Phobias: Irrational But Real

Very few people can claim not to be afraid of real, live snakes. If you’re not a snake charmer, the sight of a snake can easily scare most people. Although there are people who can even make a pet out of these poisonous reptiles, many of us still struggle to approach a tamed or caged snake.

There is nothing wrong with this fear. But if a mere mention or picture of a snake made an adult man screech with hysteria, something might be terribly wrong. This fear becomes a phobia, an intense but irrational fear of something that poses little or no danger.

Ophidiophobia or fear of snakes does not only refer to the fear of actual contact of living snakes. but also, even if there are no live snakes, e.g. B. if they can only be seen in pictures, on TV or only as a mention of snakes that can actually cause a full-blown panic attack.

While phobias can be irrational, there are real and serious disorders that can be treated. People should not be ashamed of why they feel such unusual fear and fear. People with phobias, especially adults, are always aware that their fear makes no sense. In fact, they recognize that the fear response is exaggerated. To face these fears is not an easy task for them.

An adult with arachnophobia or fear of spiders can recognize that a spider in front of him is not poisonous, but the feeling of dislike is something that he cannot help. These types of people cannot go to their backyard for fear of spiders. In extreme cases, they may even think that crossing the streets is not protected from spiders, making their world smaller and smaller.
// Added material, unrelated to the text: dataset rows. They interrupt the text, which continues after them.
Lemma descends_genesis idx h e : index_inv idx -> Find idx h = Some e -> descends idx (genesis_ idx) h.
Proof.
  intros I E. destruct (lineage_total idx I h e E) as (l & L & _). clear e E.
  induction L as [h e E P|h e p l E P L IH]; [|by econstructor].
  destruct (inv_parent _ _ _ I E) as [(-> & _)|(p & ? & ? & _)]; [constructor|congruence].
Qed.

Lemma bad_body_spec bad now s e error : in_step params f0 s -> Find (index_ s) (Block_Hash bad) = Some e -> eligible e ->
  HaveBlock (store_ s) (Block_Hash bad) = false -> CheckBlock bad params = Err error ->
  exists s', AcceptBlock params bad now s = Some (Refused (RuleBroken error), s') /\ in_step params f0 s' /\
    same_tree (index_ s) (index_ s') /\
    forall x ex ex', Find (index_ s) x = Some ex -> Find (index_ s') x = Some ex' ->
      (eligible ex' <-> eligible ex /\ ~ descends (index_ s) (Block_Hash bad) x).
Proof.
  intros I E El Hh Hc. destruct (rule_out_spec params f0 _ s e I E) as (k & idx & s' & R & C & I' & <- & T & _ & _ & _ & _ & Hv & _).
  exists s'. split_and!; try done. unfold AcceptBlock, AddHeader. fold (Block_Hash bad).
  rewrite E, (inv_hash _ _ _ (is_index _ _ _ I) E). cbn [index_ with_index]. rewrite E. cbn [mbind option_bind].
  rewrite (proj2 (IsEligible_true e) El). cbn [negb store_ with_index]. rewrite Hh, Hc, R. cbn [mbind option_bind].
  change (with_index (index_ s') (with_index (index_ s) s)) with (with_index (index_ s') s). by rewrite C.
Qed.
End offers.

(** ** Samples *)

(** A sink that accepts everything and keeps nothing. *)
Inductive NullSink := Null.

#[global] Instance NullSink_sink V : ChainSink NullSink V :=
  {| CommitHeader _ k := (true, k); CommitTip changes _ k := (true, changes, k); HasFault _ := false |}.

#[global] Instance NullSink_lawful V `{CoinsView V} : LawfulSink NullSink V.
Proof. intros changes tip k changes' k' E. cbn in E. by simplify_eq. Qed.

Section samples.
#[local] Existing Instance toy_Sha256Impl.
#[local] Existing Instance picky_backends.
Abbreviation State := (ChainState EmptyCoinsView MemoryBlockStore NullSink).

(** A block with nothing but a coinbase, its Merkle root filled in. *)
Definition sample_body (prev : bytes) (height salt reward : Z) : Block :=
  let txs := [sample_coinbase height reward] in
  mkBlock (mkBlockHeader 1 height prev (default [] (Merkle.ComputeMerkleRoot (map Wtxid txs)))
    (GENESIS_TIMESTAMP + height) REGTEST_POW_LIMIT_BITS salt) txs.

(** Three branches from genesis; the second block of the second pays itself too much. *)
Definition block_a1 : Block := sample_body sample_genesis 1 0 10.
Definition block_a2 : Block := sample_body (Block_Hash block_a1) 2 0 10.
Definition block_b1 : Block := sample_body sample_genesis 1 1 10.
Definition block_b2 : Block := sample_body (Block_Hash block_b1) 2 1 10000000000000.
Definition block_b3 : Block := sample_body (Block_Hash block_b2) 3 1 10.
Definition block_c1 : Block := sample_body sample_genesis 1 2 10.
Definition block_c2 : Block := sample_body (Block_Hash block_c1) 2 2 10.
Definition block_c3 : Block := sample_body (Block_Hash block_c2) 3 2 10.

(** The first branch's first header with nothing under it. *)
Definition hollow_a1 : Block := mkBlock (blk_header block_a1) [].

Definition sample_now : Z := GENESIS_TIMESTAMP + 100.

Definition offer (b : Block) (s : State) : State :=
  match AcceptBlock REGTEST_PARAMS b sample_now s with Some (_, s) => s | None => s end.
Definition announce (b : Block) (s : State) : State :=
  match AcceptHeader REGTEST_PARAMS (blk_header b) sample_now s with Some (_, s) => s | None => s end.
Definition activate (s : State) : State :=
  match ActivateBestChain REGTEST_PARAMS s with Some (Value _, s) => s | _ => s end.

Abbreviation regtest_runs := (runs REGTEST_PARAMS (fun _ => None)).

Definition start_state : State := new_ChainState (ForNetwork REGTEST_PARAMS) (Over Coins.Empty) new_MemoryBlockStore.

(** On the first branch, with the others known. *)
Definition short_state : State := activate (offer block_a2 (offer block_a1 start_state)).
Definition forked_state : State :=
  announce block_c3 (announce block_c2 (announce block_c1 (offer block_b3 (offer block_b2 (offer block_b1 short_state))))).

Lemma start_runs : regtest_runs start_state.
Proof. apply run_new; [apply (ForNetwork_reachable Regtest)|done|done]. Qed.

Lemma offer_runs b s : regtest_runs s -> u32 (hdr_target_bits (blk_header b)) -> Size (index_ s) < 2 ^ 64 - 1 ->
  regtest_runs (offer b s).
Proof.
  intros R Hb Hs. unfold offer. destruct (AcceptBlock _ _ _ _) as [[r s']|] eqn:E; [|done].
  exact (run_block _ _ b sample_now s r s' R Hb Hs E).
Qed.
(* ===== verification/MempoolInv.v ===== *)
(** * The mempool's invariant (mempool.hpp, src/mempool.cpp)

    What every sequence of calls on the pool of [Mempool] keeps, and what each call
    does: acceptance and replacement, eviction, removal for a block, the sweep after
    a reorganisation, and the selection of a block's transactions. *)

From Stdlib Require Import String.
From S2P Require Import Prelude Overflow Serialize Hex Crypto Primitives Target Work Asert Issuance Params Merkle Sighash Validation Coins Mempool.
From stdpp Require Import gmap.
#[local] Open Scope Z_scope.

Module MempoolInv.
Import Params Validation Mempool.

(** ** What the walks reach *)

Section walks.
Context (links : bytes -> list bytes) (U : gset bytes).
Context (links_in : forall x y, x ∈ U -> y ∈ links x -> y ∈ U).

Definition linked (x y : bytes) : Prop := y ∈ links x.

Lemma enqueue_spec l : forall r f r' f', enqueue l r f = (r', f') ->
  exists new, f' = f ++ new /\ NoDup new /\ r' = list_to_set new ∪ r /\
    forall x, x ∈ new <-> x ∈ l /\ x ∉ r.
Proof.
  induction l as [|y l IH]; intros r f r' f'; cbn [enqueue].
  { intros [= <- <-]. exists []. rewrite app_nil_r. split_and!; [done|constructor|set_solver|set_solver]. }
  destruct (decide (y ∈ r)) as [Hy|Hy].
  - intros (new & -> & Hd & -> & Hn)%IH. exists new. split_and!; try done. intros x. rewrite Hn, elem_of_cons. naive_solver.
  - intros (new & -> & Hd & -> & Hn)%IH. exists (y :: new). rewrite <- app_assoc. split_and!; try done.
    + constructor; [|done]. rewrite Hn. set_solver.
    + set_solver.
    + intros x. rewrite elem_of_cons, Hn, elem_of_cons. destruct (decide (x = y)) as [->|]; set_solver.
Qed.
Anxiety is a basic emotional response to a potential danger that is usually associated with pain and fear. We fear something because we feel an impending danger. And when fear is valid, it helps us avoid the danger that will inevitably arise. However, when fear is irrational, something that is exaggerated and unreasonable, it becomes a phobia. The person who suffers from it lives with fear and fear. When the fear gets out of control and interferes with normal daily functions, it is time to tackle the phobia. This fear leads to a physical and psychological impairment.
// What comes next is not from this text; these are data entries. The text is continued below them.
Lemma template_weight_split : template_weight t =
  Transaction_Weight (build_coinbase (BlockIndex.ent_height tip + 1) 0 payout data) + zsum (map ent_weight selected).
Proof. unfold template_weight. rewrite (as_txs _ _ _ _ _ _ _ _ _ A). cbn [map]. by rewrite zsum_cons, coinbase_weight, selected_weight. Qed.

Lemma weight_range tx : 0 <= Transaction_Weight tx.
Proof. unfold Transaction_Weight. apply wrapu_range. lia. Qed.

(** The coinbase and the selection fit the limit together: the room was measured
    against it. *)
Lemma template_weight_bound :
  Transaction_Weight (build_coinbase (BlockIndex.ent_height tip + 1) 0 payout data) <= max_block_weight (ParamsFor n) ->
  0 <= template_weight t <= max_block_weight (ParamsFor n).
Proof.
  intros Hc. rewrite template_weight_split. destruct selected_fact as (_ & Hw & Hs). unfold available_weight in Hw.
  assert (0 <= zsum (map ent_weight selected)).
  { apply zsum_nonneg, Forall_forall. intros z Hz. apply list_elem_of_fmap in Hz as (e & -> & He).
    destruct (Hs e He) as (_ & Hok & _). unfold entry_ok in Hok. lia. }
  pose proof (weight_range (build_coinbase (BlockIndex.ent_height tip + 1) 0 payout data)).
  destruct (Z.ltb_spec (Transaction_Weight (build_coinbase (BlockIndex.ent_height tip + 1) 0 payout data)) (max_block_weight (ParamsFor n))); lia.
Qed.

Lemma overhead_range k : 0 <= block_overhead k <= 1000.
Proof.
  unfold block_overhead, BlockHeader_SERIALIZED_SIZE, CompactSizeLen, WITNESS_SCALE_FACTOR.
  repeat match goal with |- context [if ?c then _ else _] => destruct c end; lia.
Qed.

Lemma solved_weight nonce :
  Transaction_Weight (build_coinbase (BlockIndex.ent_height tip + 1) 0 payout data) <= max_block_weight (ParamsFor n) ->
  Block_Weight (solved t nonce) = block_overhead (zlen (blk_transactions (tmpl_block t))) + template_weight t.
Proof.
  intros Hc. rewrite Block_Weight_sum. apply wrapu_small. cbn [solved blk_transactions]. fold (template_weight t).
  pose proof (template_weight_bound Hc). pose proof (overhead_range (zlen (blk_transactions (tmpl_block t)))).
  assert (max_block_weight (ParamsFor n) = MAX_BLOCK_WEIGHT) as E by (by destruct n). unfold MAX_BLOCK_WEIGHT in E. lia.
Qed.

Lemma selected_spends : Forall (fun tx => IsCoinbase tx = false) (map ent_tx selected).
Proof.
  apply Forall_forall. intros tx Htx. apply list_elem_of_fmap in Htx as (e & -> & He). destruct selected_fact as (_ & _ & Hs).
  destruct (Hs e He) as (_ & Hok & _). apply Hok.
Qed.

Lemma template_distinct : NoDup (block_outpoints (blk_transactions (tmpl_block t))).
Proof.
  rewrite (as_txs _ _ _ _ _ _ _ _ _ A). change (block_outpoints (?c :: ?l)) with (block_outpoints l).
  rewrite block_outpoints_spends by apply selected_spends. destruct selected_fact as (Hd & _ & Hs).
  apply (distinct_outpoints p); [apply S|done|]. intros e He. destruct (Hs e He) as (Hv & Hok & Hx). split; [done|].
  destruct Hv as (_ & _ & _ & _ & Hf & _). assert (IsCoinbase (ent_tx e) = false) as Ec by apply Hok. rewrite Ec in Hf. apply Hf.
Qed.

Lemma template_coinbase_valid : 0 <= BlockIndex.ent_height tip ->
  Transaction_Weight (build_coinbase (BlockIndex.ent_height tip + 1) 0 payout data) <= max_block_weight (ParamsFor n) ->
  transaction_valid (ParamsFor n) (build_coinbase (BlockIndex.ent_height tip + 1) (tmpl_reward t) payout data).
Proof.
  intros Hh Hc. pose proof (as_amount _ _ _ _ _ _ _ _ _ A) as Ha. apply CheckCoinbaseAmount_Ok in Ha as (cb & txs & E & _ & _ & Ho & _).
  - rewrite (as_txs _ _ _ _ _ _ _ _ _ A) in E. injection E as <- <-.
    unfold transaction_valid. change (IsCoinbase (build_coinbase ?h ?a ?l ?d)) with true. rewrite coinbase_weight.
    split_and!; try done; try (by destruct n). split; [done|]. apply (as_data _ _ _ _ _ _ _ _ _ A).
  - apply params_sane.
  - rewrite (as_height _ _ _ _ _ _ _ _ _ A). lia.
  - destruct n; vm_compute; discriminate.
Qed.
Many people believe that phobias arise from nature and nutrition. Some people think that fear has an original source. Others relate a negative or traumatic experience to the core of their phobia. While no one can tell exactly where phobias come from, it’s definitely a type of mental illness. Researchers are still working to determine how much genetics and the environment influence or influence the development of a mental illness.
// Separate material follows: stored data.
(* ===== verification/Text.v ===== *)
(** * Text: what the code uses of the standard library's number printing and stream
    extraction.

    [std::to_string] and [operator<<] of unsigned integers in decimal and in hexadecimal,
    and [operator>>] of an unsigned integer and of a word. *)

From Stdlib Require Import String Ascii.
From stdpp Require Import strings.
From S2P Require Import Prelude Overflow.
#[local] Open Scope Z_scope.

Module Text.

Definition char (code : Z) : ascii := ascii_of_nat (Z.to_nat code).
Definition code (c : ascii) : Z := Z.of_nat (nat_of_ascii c).

(** The digit characters, lower case. *)
Definition digit (d : Z) : ascii := if d <? 10 then char (48 + d) else char (87 + d).

(** The value of a digit in either case, below 16. *)
Definition digit_value (c : ascii) : option Z :=
  let x := code c in
  if (48 <=? x) && (x <=? 57) then Some (x - 48)
  else if (97 <=? x) && (x <=? 102) then Some (x - 87)
  else if (65 <=? x) && (x <=? 70) then Some (x - 55)
  else None.

Definition is_decimal (c : ascii) : bool := (48 <=? code c) && (code c <=? 57).

Definition is_space (c : ascii) : bool := (code c =? 32) || (9 <=? code c) && (code c <=? 13).

(** ** Printing *)

(** Twenty digits hold any 64-bit number. *)
Fixpoint decimal (fuel : nat) (n : Z) (acc : string) : string :=
  match fuel with
  | O => acc
  | S fuel => if n <? 10 then String (digit n) acc else decimal fuel (n / 10) (String (digit (n mod 10)) acc)
  end.
Definition to_string (n : Z) : string := decimal 20 n "".

(** A byte in hexadecimal, without padding and padded to two digits. *)
Definition hex_short (b : Z) : string :=
  if b <? 16 then String (digit b) "" else String (digit (b / 16)) (String (digit (b mod 16)) "").
Definition hex_padded (b : Z) : string := String (digit (b / 16)) (String (digit (b mod 16)) "").

(** ** Extraction *)

Fixpoint span (p : ascii -> bool) (s : string) : string * string :=
  match s with
  | String c s' => if p c then let '(a, b) := span p s' in (String c a, b) else (""%string, s)
  | EmptyString => (""%string, ""%string)
  end.

Definition skip_space (s : string) : string := (span is_space s).2.

Fixpoint decimal_value (acc : Z) (s : string) : Z :=
  match s with
  | String c s => decimal_value (10 * acc + (code c - 48)) s
  | EmptyString => acc
  end.

(** [stream >> x] for an [unsigned] of 32 bits: white space, a sign, digits.  No digit or
    too large a value fails; a minus sign negates modulo 2^32. *)
Definition read_unsigned (s : string) : option (Z * string) :=
  let s := skip_space s in
  let '(neg, s) := match s with
                   | String "+" s => (false, s)
                   | String "-" s => (true, s)
                   | _ => (false, s)
                   end in
  let '(digits, rest) := span is_decimal s in
  match digits with
  | EmptyString => None
  | _ =>
      let v := decimal_value 0 digits in
      if 2 ^ 32 <=? v then None else Some (if neg then wrapu 32 (- v) else v, rest)
  end.

(** [std::stoul]: the number a text starts with, of 64 bits; the rest is ignored.  [None]
    stands for the exception it throws when there is none or it is too large. *)
Definition stoul (s : string) : option Z :=
  let s := skip_space s in
  let '(neg, s) := match s with
                   | String "+" s => (false, s)
                   | String "-" s => (true, s)
                   | _ => (false, s)
                   end in
  match (span is_decimal s).1 with
  | EmptyString => None
  | digits =>
      let v := decimal_value 0 digits in
      if 2 ^ 64 <=? v then None else Some (if neg then wrapu 64 (- v) else v)
  end.

(** [stream >> word]: at least one character that is not white space. *)
Definition read_word (s : string) : option (string * string) :=
  let '(word, rest) := span (fun c => negb (is_space c)) (skip_space s) in
  match word with EmptyString => None | _ => Some (word, rest) end.

(** [std::istringstream(s) >> std::hex >> byte], truncated to eight bits, for the two
    characters of [s]: a sign, then digits as far as they go; nothing read is nought. *)
Definition read_hex_pair (c1 c2 : ascii) : Z :=
  match digit_value c1, digit_value c2 with
  | Some a, Some b => 16 * a + b
  | Some a, None => a
  | None, Some b => if bool_decide (c1 = "-"%char) then wrapu 8 (- b) else if bool_decide (c1 = "+"%char) then b else 0
  | None, None => 0
  end.

(** ** Lemmas *)

Fixpoint all (p : ascii -> bool) (s : string) : bool :=
  match s with String c s => p c && all p s | EmptyString => true end.

Lemma append_nil (b : string) : "" +:+ b = b.
Proof. done. Qed.
Lemma append_cons c (a b : string) : String c a +:+ b = String c (a +:+ b).
Proof. done. Qed.

#[global] Instance append_assoc : Assoc (=) String.append.
Proof. intros a b c. induction a as [|x a IH]; [done|]. by rewrite !append_cons, IH. Qed.

Lemma all_app p a b : all p (a +:+ b) = all p a && all p b.
Proof. induction a as [|c a IH]; [done|]. rewrite append_cons. cbn. by rewrite <- andb_assoc, <- IH. Qed.

Lemma span_stop p s c rest : all p s = true -> p c = false -> span p (s +:+ String c rest) = (s, String c rest).
Proof.
  intros Hs Hc. induction s as [|d s IH]; [rewrite append_nil; cbn; by rewrite Hc|]. rewrite append_cons. cbn.
  cbn in Hs. apply andb_true_iff in Hs as [-> Hs]. by rewrite (IH Hs).
Qed.

Lemma skip_space_stop c s : is_space c = false -> skip_space (String c s) = String c s.
Proof. intros Hc. unfold skip_space. cbn. by rewrite Hc. Qed.

Lemma skip_space_space c s : is_space c = true -> skip_space (String c s) = skip_space s.
Proof. intros Hc. unfold skip_space. cbn. rewrite Hc. by destruct (span is_space s). Qed.

Lemma read_after_space c s : is_space c = true -> read_unsigned (String c s) = read_unsigned s /\ read_word (String c s) = read_word s.
Proof. intros Hc. unfold read_unsigned, read_word. by rewrite skip_space_space. Qed.

(** A digit reads back; checked for all sixteen. *)
Lemma digit_spec d : 0 <= d < 16 -> digit_value (digit d) = Some d /\ is_space (digit d) = false /\
  (d < 10 -> is_decimal (digit d) = true /\ code (digit d) = 48 + d).
Proof.
  intros Hd. assert (exists k, d = Z.of_nat k /\ (k < 16)%nat) as (k & -> & Hk) by (exists (Z.to_nat d); lia). clear Hd.
  do 10 (destruct k as [|k]; [vm_compute; auto|]). do 6 (destruct k as [|k]; [vm_compute; split_and!; [done|done|discriminate]|]). lia.
Qed.

Lemma read_hex_padded b : 0 <= b < 256 -> read_hex_pair (digit (b / 16)) (digit (b mod 16)) = b.
Proof.
  intros Hb. unfold read_hex_pair. pose proof (Z.div_mod b 16 ltac:(lia)). pose proof (Z.mod_pos_bound b 16 ltac:(lia)).
  assert (0 <= b / 16 < 16) by (split; [apply Z.div_pos; lia|apply Z.div_lt_upper_bound; lia]).
  destruct (digit_spec (b / 16)) as [-> _]; [lia|]. destruct (digit_spec (b mod 16)) as [-> _]; lia.
Qed.

Lemma decimal_app fuel : forall n acc, decimal fuel n acc = decimal fuel n "" +:+ acc.
Proof.
  induction fuel as [|fuel IH]; intros n acc; [done|]. cbn [decimal]. destruct (n <? 10); [done|].
  rewrite IH, (IH _ (String _ "")). by rewrite <- (assoc_L String.append), append_cons.
Qed.

Lemma decimal_value_app a : forall acc b, decimal_value acc (a +:+ b) = decimal_value (decimal_value acc a) b.
Proof. induction a as [|c a IH]; intros acc b; [done|]. rewrite append_cons. cbn. apply IH. Qed.

(** A printed number is digits, at least one, and reads back. *)
Lemma decimal_spec fuel : forall n, (0 < fuel)%nat -> 0 <= n < 10 ^ Z.of_nat fuel ->
  all is_decimal (decimal fuel n "") = true /\ decimal_value 0 (decimal fuel n "") = n /\ exists c s, decimal fuel n "" = String c s.
Proof.
  induction fuel as [|fuel IH]; intros n Hf Hn; [lia|]. cbn [decimal]. destruct (Z.ltb_spec n 10).
  - destruct (digit_spec n) as (_ & _ & D); [lia|]. destruct D as [D1 D2]; [lia|]. split_and!; cbn; [by rewrite D1|lia|eauto].
  - pose proof (Z.div_mod n 10 ltac:(lia)). pose proof (Z.mod_pos_bound n 10 ltac:(lia)). rewrite decimal_app.
    rewrite Nat2Z.inj_succ, Z.pow_succ_r in Hn by lia. assert (0 < fuel)%nat as Hf'.
    { destruct fuel; [cbn in Hn; lia|lia]. }
    destruct (IH (n / 10) Hf') as (A & V & c & s & E); [split; [apply Z.div_pos; lia|apply Z.div_lt_upper_bound; lia]|].
    destruct (digit_spec (n mod 10)) as (_ & _ & D); [lia|]. destruct D as [D1 D2]; [lia|].
    rewrite all_app, A, decimal_value_app, V, E. split_and!; cbn; [by rewrite D1|lia|eauto].
Qed.

Lemma to_string_spec n : 0 <= n < 10 ^ 20 ->
  all is_decimal (to_string n) = true /\ decimal_value 0 (to_string n) = n /\ exists c s, to_string n = String c s.
Proof. intros Hn. apply decimal_spec; [lia|done]. Qed.

Lemma to_string_inj n m : 0 <= n < 10 ^ 20 -> 0 <= m < 10 ^ 20 -> to_string n = to_string m -> n = m.
Proof. intros Hn Hm E. destruct (to_string_spec n Hn) as (_ & <- & _), (to_string_spec m Hm) as (_ & <- & _). by rewrite E. Qed.

Lemma decimal_not_space c : is_decimal c = true -> is_space c = false /\ c <> "+"%char /\ c <> "-"%char.
Proof.
  unfold is_decimal, is_space. intros [H1 H2]%andb_true_iff. apply Z.leb_le in H1, H2. split_and!.
  - destruct (Z.eqb_spec (code c) 32), (Z.leb_spec 9 (code c)), (Z.leb_spec (code c) 13); cbn; lia.
  - intros ->. vm_compute in H1. by apply H1.
  - intros ->. vm_compute in H1. by apply H1.
Qed.

(** A printed number before a character that is no digit is read back. *)
Lemma read_to_string n c rest : 0 <= n < 2 ^ 32 -> is_decimal c = false ->
  read_unsigned (to_string n +:+ String c rest) = Some (n, String c rest).
Proof.
  intros Hn Hc. destruct (to_string_spec n) as (A & V & d & s & E); [lia|]. unfold read_unsigned.
  pose proof A as A'. rewrite E in A'. cbn in A'. apply andb_true_iff in A' as [Hd _]. destruct (decimal_not_space d Hd) as (Hsp & Hp & Hm).
  assert (skip_space (to_string n +:+ String c rest) = to_string n +:+ String c rest) as ->.
  { rewrite E, append_cons. by apply skip_space_stop. }
  assert (match (to_string n +:+ String c rest) with String "+" s => (false, s) | String "-" s => (true, s) | _ => (false, to_string n +:+ String c rest) end
    = (false, to_string n +:+ String c rest)) as ->.
  { rewrite E, append_cons. destruct d as [[] [] [] [] [] [] [] []]; try done. }
  rewrite (span_stop _ _ _ _ A Hc). rewrite V. rewrite E at 1. by rewrite (proj2 (Z.leb_gt _ _)) by lia.
Qed.
End Text.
Another theory is that certain things trigger wires in our brain. As we get older, most of us grow out of these fears. Some of us don’t. And some of us seem to have extremely sensitive anxiety alarms. Advances in research make it possible to overcome phobias through new learning, improved treatments and effective therapies. The goal is not to separate fear, but to overcome it through new learning that overrides the underlying fear.